Seeing through aversion
As we create we will necessarily experience contractedness and aversion – usually many, many times within a given work session. Developing skill with unpleasant feelings, body sensation, and emotional experience can allow us to hang in their with the process of creation when we might otherwise give in to avoidance or distraction. This practice offers the suggestion to take a second look at what might be present in experiences of contraction or unpleasantness to allow a means to stay with and move beyond that contractedness. Sometimes, there is the seed of inspiration hidden within the aversiveness.
CONTEMPLATIONS
Reconnecting to a Past Image or figure from your work
This short contemplation holds open a space for a previous image, theme, or motif from your creative work to re-appear within your consciousness. Sometimes receiving elements of your past work that are still resonant can reveal something about your current creative life. You may find this kind of contemplation works best after cultivating some stability through mindfulness or samadhi meditation (see the “checking in” practice above for a suggestion).
Revisiting a memory freshly
This contemplation offers the possibility of bringing to mind a past experience of transition and connecting to it through the remembered senses. You may find this kind of contemplation works best after cultivating some stability through mindfulness or samadhi meditation (see the “checking in” practice above for a suggestion).
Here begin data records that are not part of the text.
(* ===== verification/PoolOps.v ===== *)
(** * Operations of the memory pool

    Every operation of [MemoryPool] keeps the invariant of [PoolInv] and the contents of
    the memories it is not about; when it panics, the system refused to drop or to
    replace pages while it ran. *)

From Stdlib Require Import ZArith Lia.
From stdpp Require Import base list gmap numbers option.
From S2P Require Import Prelude MemoryTypes Mappings LinearMemory IndexAllocator MemoryInit ImageBuild Cow CowInv MemoryPool PoolInv.
Open Scope Z_scope.

Section Operations.
  Context {A L : Type} `{!Kernel A} `{!ResourceLimiter L} (hp : Z) `{!KernelLaws A hp} (oc dbg : bool).
  Context (behavior : DecommitBehavior) (P : MemoryPool) (Hhp : 0 < hp) (Hlo : layout_ok hp P) (Hlim : limiter_ok (L:=L)).
  Implicit Types (a : A) (s : MemoryImageSlot) (st : pool_state A L).

Abbreviation inv := (pool_inv (A:=A) (L:=L) hp behavior P).
Abbreviation kept := (keeps (A:=A) hp P).
Abbreviation at_index := (slot_at hp P).
Abbreviation idle := (idle_ok (A:=A) hp P).
Abbreviation after := (later (A:=A)).

(** ** Weakest preconditions *)

Definition pwp {X} (m : pool A L X) (Q : outcome pool_error X -> pool_state A L -> Prop) st : Prop :=
  match m st with
  | (st', Panic) => refused_pages (ps_mem st) (ps_mem st')
  | (st', r) => after (ps_mem st) (ps_mem st') /\ Q r st'
  end.

Lemma pwp_bind {X Y} (m : pool A L X) (f : X -> pool A L Y) Q st :
  pwp m (fun r st' => match r with Ok x => pwp (f x) Q st' | Err e => Q (Err e) st' | Panic => True end) st -> pwp (m ≫= f) Q st.
Proof.
  unfold pwp, mbind, io_bind. destruct (m st) as [st' [x|e|]]; [|done..]. intros [Hl Hp].
  destruct (f x st') as [st2 [y|e|]]; [| |by eapply later_refused]; (split; [|apply Hp]); eapply later_trans; [done|apply Hp|done|apply Hp].
Qed.

Lemma pwp_mono {X} (m : pool A L X) (Q Q' : outcome pool_error X -> pool_state A L -> Prop) st :
  pwp m Q st -> (forall r st', Q r st' -> Q' r st') -> pwp m Q' st.
Proof. unfold pwp. destruct (m st) as [st' []]; naive_solver. Qed.

(** A step that makes no system call. *)
Lemma pwp_same {X} (m : pool A L X) r Q st st' :
  m st = (st', r) -> r <> Panic -> ps_mem st' = ps_mem st -> Q r st' -> pwp m Q st.
Proof. intros Hm Hr Hmem HQ. unfold pwp. rewrite Hm, Hmem. destruct r; [| |done]; (split; [apply later_refl|done]). Qed.

Lemma pwp_ret {X} (x : X) Q st : Q (Ok x) st -> pwp (mret x) Q st.
Proof. by apply pwp_same. Qed.

Lemma pwp_lift {X} (m : outcome pool_error X) Q st : m <> Panic -> Q m st -> pwp (lift m) Q st.
Proof. intros Hm. by apply pwp_same. Qed.

Lemma pwp_ok {X} (m : outcome pool_error X) x Q st : m = Ok x -> Q (Ok x) st -> pwp (lift m) Q st.
Proof. intros ->. by apply pwp_same. Qed.

Lemma pwp_get Q st : Q (Ok st) st -> pwp get_state Q st.
Proof. by apply pwp_same. Qed.

Lemma pwp_try {X} (m : pool A L X) Q st : pwp m (fun r => Q (Ok r)) st -> pwp (try_ m) Q st.
Proof. unfold pwp, try_. by destruct (m st) as [st' []]. Qed.

(** ** Methods of slots *)

Lemma framed_at i s (c0 c : cow_state A) : at_index i s -> cs_slot c0 = s -> framed hp c0 c -> at_index i (cs_slot c).
Proof. intros [Hb Hs Hd _] <- [Hb' Hs' Hd' _ Hok]. split; congruence || done. Qed.

Lemma pwp_on_slot {X} (m : cow A X) i s (Qc : X -> cow_state A -> Prop) Q st live queues hand :
  inv st live queues (i :: hand) -> at_index i s ->
  let c0 := {| cs_mem := ps_mem st; cs_slot := s; cs_queue := [] |} in
  wp hp c0 m (fun x c => framed hp c0 c /\ Qc x c) c0 ->
  (forall c r, inv (set_ps_mem st (cs_mem c)) live queues (i :: hand) -> kept live (ps_mem st) (cs_mem c) -> at_index i (cs_slot c) ->
     match r with Ok x => Qc x c | Err e => m c0 = (c, Err e) | Panic => False end ->
     Q (Ok (cs_slot c, cs_queue c, r)) (set_ps_mem st (cs_mem c))) ->
  pwp (on_slot m s) Q st.
Proof.
  intros Hinv Hs c0 Hw HQ. unfold pwp, on_slot. fold c0. unfold wp in Hw.
  assert (Hfr : forall c, framed hp c0 c -> inv (set_ps_mem st (cs_mem c)) live queues (i :: hand) /\ kept live (ps_mem st) (cs_mem c) /\ at_index i (cs_slot c)).
  { intros c Hc. destruct (inv_mem hp behavior P Hlo st live queues hand i (cs_mem c) Hinv) as [Hi Hk]; [exact (fr_later _ _ _ Hc)|..].
    - intros y Hy. apply (fr_mem _ _ _ Hc). intros Hy'. apply Hy. by eapply slot_at_region.
    - split_and!; [done..|exact (framed_at i s c0 c Hs eq_refl Hc)]. }
  destruct (m c0) as [c [x|e|]] eqn:Hm; [destruct Hw as [Hc HX]|rename Hw into Hc|done]; destruct (Hfr c) as (H1 & H2 & H3); try done;
    (split; [exact (fr_later _ _ _ Hc)|by apply HQ]).
Qed.

Lemma pwp_drop i s Q st live queues hand :
  inv st live queues (i :: hand) -> at_index i s ->
  (forall a, inv (set_ps_mem st a) live queues (i :: hand) -> kept live (ps_mem st) a -> idle a i None -> Q (Ok ()) (set_ps_mem st a)) ->
  pwp (drop_slot s) Q st.
Proof.
  intros Hinv Hs HQ. pose proof (sa_base _ _ _ _ Hs) as Hb. pose proof (sa_size _ _ _ _ Hs) as Hsz.
  set (c0 := {| cs_mem := ps_mem st; cs_slot := s; cs_queue := [] |} : cow_state A).
  assert (Hfr0 : framed hp c0 c0) by (apply framed_refl, Hs).
  pose proof (slot_drop_ok hp Hhp c0 c0 Hfr0 (sa_drop _ _ _ _ Hs)) as Hd. unfold drop_slot, pwp, mbind, io_bind, on_slot. fold c0.
  destruct (slot_drop c0) as [c [[]|e|]]; [|done..]. destruct Hd as (Hfr & Hsl & Hm).
  destruct (inv_mem hp behavior P Hlo st live queues hand i (cs_mem c) Hinv) as [Hi Hk]; [exact (fr_later _ _ _ Hfr)|..].
  - intros y Hy. apply (fr_mem _ _ _ Hfr). intros Hy'. apply Hy. by eapply slot_at_region.
  - split; [exact (fr_later _ _ _ Hfr)|]. apply (HQ (cs_mem c)); [done..|]. split_and!; [by apply fresh_slot_at|done|]. rewrite Hsl in Hm. cbn [cs_slot c0] in Hm.
    intros x Hx. unfold mapped in Hm. cbn in Hm, Hx |- *. rewrite <- Hb. apply Hm. by rewrite Hsz.
Qed.

(** ** Taking and returning slots *)

Definition with_parts st (inners : list Inner) (slots : list (option MemoryImageSlot)) : pool_state A L :=
  {| ps_mem := ps_mem st; ps_stripes := inners; ps_slots := slots; ps_queue := ps_queue st;
     ps_next_pkey := ps_next_pkey st; ps_limits := ps_limits st |}.

Lemma owners_hand live queues i hand : owners live queues (i :: hand) ≡ₚ i :: owners live queues hand.
Proof. unfold owners. rewrite (app_assoc live.*1), (app_assoc live.*1). symmetry. apply Permutation_middle. Qed.

Lemma inv_take st live queues hand i inners :
  inv st live queues hand -> i ∉ owners live queues hand -> (i < total_slots P)%nat ->
  stripes_ok P inners (fun x => x = i \/ x ∈ owners live queues hand) ->
  inv (with_parts st inners (<[i := None]> (ps_slots st))) live queues (i :: hand).
Proof.
  intros [Hst Hnd Hsl Hid Htk Hli Hqu Hgu] Hi Hlt Hst'. split; cbn; try done.
  - eapply stripes_ok_ext; [done|]. intros x. cbn beta. rewrite owners_hand. by rewrite list.elem_of_cons.
  - rewrite owners_hand. by apply list.NoDup_cons.
  - by rewrite length_insert.
  - intros j o. rewrite owners_hand, list.not_elem_of_cons. intros Hj [Hne Hno]. rewrite list_lookup_insert_ne in Hj by done. by apply Hid.
  - intros j. rewrite owners_hand, list.elem_of_cons. intros [->|Hj]; [by rewrite list_lookup_insert_eq by lia|].
    rewrite list_lookup_insert_ne by (by intros ->). by apply Htk.
Qed.

Lemma inv_put st live queues hand i o inners :
  inv st live queues (i :: hand) -> idle (ps_mem st) i o ->
  stripes_ok P inners (fun x => x ∈ owners live queues (i :: hand) /\ x <> i) ->
  inv (with_parts st inners (<[i := o]> (ps_slots st))) live queues hand.
Proof.
  intros Hinv Hidle Hst'. pose proof Hinv as [Hst Hnd Hsl Hid Htk Hli Hqu Hgu]. rewrite owners_hand in Hnd. apply list.NoDup_cons in Hnd as [Hno Hnd].
  assert (Hi : i ∈ owners live queues (i :: hand)) by (rewrite owners_hand; by left).
  pose proof (taken_bound hp P Hlo _ _ i Hst Hi) as Hlt. split; cbn; try done.
  - eapply stripes_ok_ext; [done|]. intros x. cbn beta. rewrite owners_hand, list.elem_of_cons. split; [tauto|]. intros Hx. split; [tauto|]. by intros ->.
  - by rewrite length_insert.
  - intros j o' Hj Hnj. apply list_lookup_insert_Some in Hj as [(-> & -> & _)|[Hne Hj]]; [done|]. apply Hid; [done|].
    rewrite owners_hand, list.not_elem_of_cons. auto.
  - intros j Hj. rewrite list_lookup_insert_ne by (by intros ->). apply Htk. rewrite owners_hand. by right.
Qed.

Lemma get_base_ok {E} i : (i < total_slots P)%nat -> get_base (E:=E) P i = Ok (slot_base P i).
Proof using Hlo.
  intros Hi. unfold get_base. destruct Hlo. unfold total_slots in Hi. rewrite (proj2 (Z.ltb_lt _ _)) by lia. done.
Qed.

Lemma pwp_take i o Q st :
  ps_slots st !! i = Some o -> (i < total_slots P)%nat ->
  Q (Ok (default (fresh_slot P i) o)) (with_parts st (ps_stripes st) (<[i := None]> (ps_slots st))) ->
  pwp (take_memory_image_slot P i) Q st.
Proof using Hlo.
  intros Ho Hi HQ. unfold take_memory_image_slot. apply pwp_bind, pwp_get, pwp_bind. eapply pwp_ok; [by rewrite Ho|].
  apply pwp_bind. eapply pwp_same; [reflexivity|done|done|]. fold (with_parts st (ps_stripes st) (<[i := None]> (ps_slots st))).
  destruct o as [s|]; [by apply pwp_ret|]. apply pwp_bind. eapply pwp_ok; [by apply get_base_ok|]. by apply pwp_ret.
Qed.

Lemma pwp_return i s Q st :
  s_dirty s = false -> ps_slots st !! i = Some None ->
  Q (Ok ()) (with_parts st (ps_stripes st) (<[i := Some s]> (ps_slots st))) -> pwp (return_memory_image_slot i s) Q st.
Proof.
  intros Hd Ho HQ. unfold return_memory_image_slot. apply pwp_bind. eapply pwp_ok; [by rewrite Hd|]. apply pwp_bind, pwp_get, pwp_bind.
  eapply pwp_ok; [by rewrite Ho|]. apply pwp_bind. eapply pwp_same; [reflexivity|done|done|]. by apply pwp_ret.
Qed.

Lemma stripes_length inners T : stripes_ok P inners T -> length inners = stripes P.
Proof. intros [pools [Hl Hr _ _]]. by rewrite <- (list.Forall2_length _ _ _ Hr). Qed.

Lemma pwp_stripe_free i T Q st :
  stripes_ok P (ps_stripes st) T -> T i ->
  (forall inners, stripes_ok P inners (fun x => T x /\ x <> i) -> Q (Ok ()) (with_parts st inners (ps_slots st))) ->
  pwp (stripe_free oc (i mod stripes P) (i / stripes P)) Q st.
Proof using Hlo.
  intros [pools Hp] Hi HQ. destruct (free_stripe hp oc P Hlo (E:=pool_error) _ _ _ i Hp Hi) as (inner & inner' & p & Hin & Hf & _ & m & _ & Hp').
  unfold stripe_free. apply pwp_bind, pwp_get, pwp_bind. eapply pwp_ok; [by rewrite Hin|]. apply pwp_bind. eapply pwp_ok; [done|].
  eapply pwp_same; [reflexivity|done|done|]. apply HQ. by eexists.
Qed.

(** A slot goes back to its place and its index to its stripe. *)
Lemma deallocate_ok st live queues hand i s :
  inv st live queues (i :: hand) -> idle (ps_mem st) i (Some s) ->
  pwp (deallocate oc i s) (fun r st' => r = Ok () /\ inv st' live queues hand /\ ps_mem st' = ps_mem st /\
    ps_queue st' = ps_queue st /\ ps_limits st' = ps_limits st) st.
Proof using Hlo.
  intros Hinv Hidle. pose proof Hidle as (_ & Hd & _). assert (Hi : i ∈ owners live queues (i :: hand)) by (rewrite owners_hand; by left).
  unfold deallocate. apply pwp_bind, pwp_return; [done|by apply (pi_taken _ _ _ _ _ _ _ Hinv)|]. apply pwp_bind, pwp_get. cbn [with_parts ps_stripes].
  unfold from_unstriped_slot_index. rewrite (stripes_length _ _ (pi_stripes _ _ _ _ _ _ _ Hinv)).
  eapply pwp_stripe_free; [apply Hinv|exact Hi|]. intros inners Hin. split_and!; [done| |done..]. exact (inv_put st live queues hand i (Some s) inners Hinv Hidle Hin).
Qed.

(** ** Allocation *)

Record request_ok (request : Request) (plan : MemoryPlan) : Prop := {
  rk_type : type_ok (memory plan);
  rk_private : shared (memory plan) = false;
  rk_valid : validate_plan oc dbg P plan = Ok ();
  rk_key : match rq_pkey request with Some k => (k < stripes P)%nat | None => stripes P = 1%nat end;
  rk_image : forall image min, rq_image request = Some image -> min_bytes (memory plan) = Some min -> images_in hp image min
}.

Lemma reach_ok {E} : bytes_to_next_stripe_slot (E:=E) oc (mp_layout P) = Ok (slot_bytes (mp_layout P) * num_stripes (mp_layout P)).
Proof using Hlo. unfold bytes_to_next_stripe_slot. apply arith_ok. destruct Hlo. unfold in_u. lia. Qed.

Lemma validated request plan :
  request_ok request plan ->
  match style plan with Static b => b <=? slot_bytes (mp_layout P) * num_stripes (mp_layout P) | Dynamic _ => true end = true /\
  exists min, min_bytes (memory plan) = Some min /\ 0 <= min <= max_memory_bytes (mp_layout P).
Proof using Hlo.
  intros [Ht _ Hv _ _]. unfold validate_plan in Hv. rewrite reach_ok in Hv. cbn [mbind outcome_bind] in Hv.
  destruct (match style plan with Static b => _ <? b | Dynamic _ => false end) eqn:Hs; [done|].
  rewrite minimum_eq in Hv by done. cbn [mbind outcome_bind] in Hv. destruct (min_bytes (memory plan)) as [min|] eqn:Hm; [|done].
  split.
  - destruct (style plan); [done|]. apply Z.leb_le. apply Z.ltb_ge in Hs. lia.
  - exists min. split; [done|]. destruct (Z.ltb_spec (max_memory_bytes (mp_layout P)) min); [done|].
    destruct (min_bytes_Some _ _ Ht Hm) as (_ & Hb & _). lia.
Qed.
Eliciting an image or motif from an emotional/mental state
This contemplation offers the possibility of connecting to your current emotional state or mind state as the grounds for revealing an image, motif, or figure. You may find this kind of contemplation works best after cultivating some stability through mindfulness or samadhi meditation (see the “checking in” practice above for a suggestion).
Questioning limiting.beliefs about our creative capacities
This short guided reflection opens a space to reveal and question limiting beliefs about our identity and capacities as an artist or creative. The structure of this contemplation is taken directly from my teacher Rob Burbea’s book “Seeing that Frees”, but I’ve made a few small adjustments to the language to tailor it to this particular exploration.
Cultivating Well Being Through Imagination
Exploring the body as light/cloud/liquid
These three short guided explorations encourage a sense of ease and well being within the body through mixing the energies of mindfulness and imagination.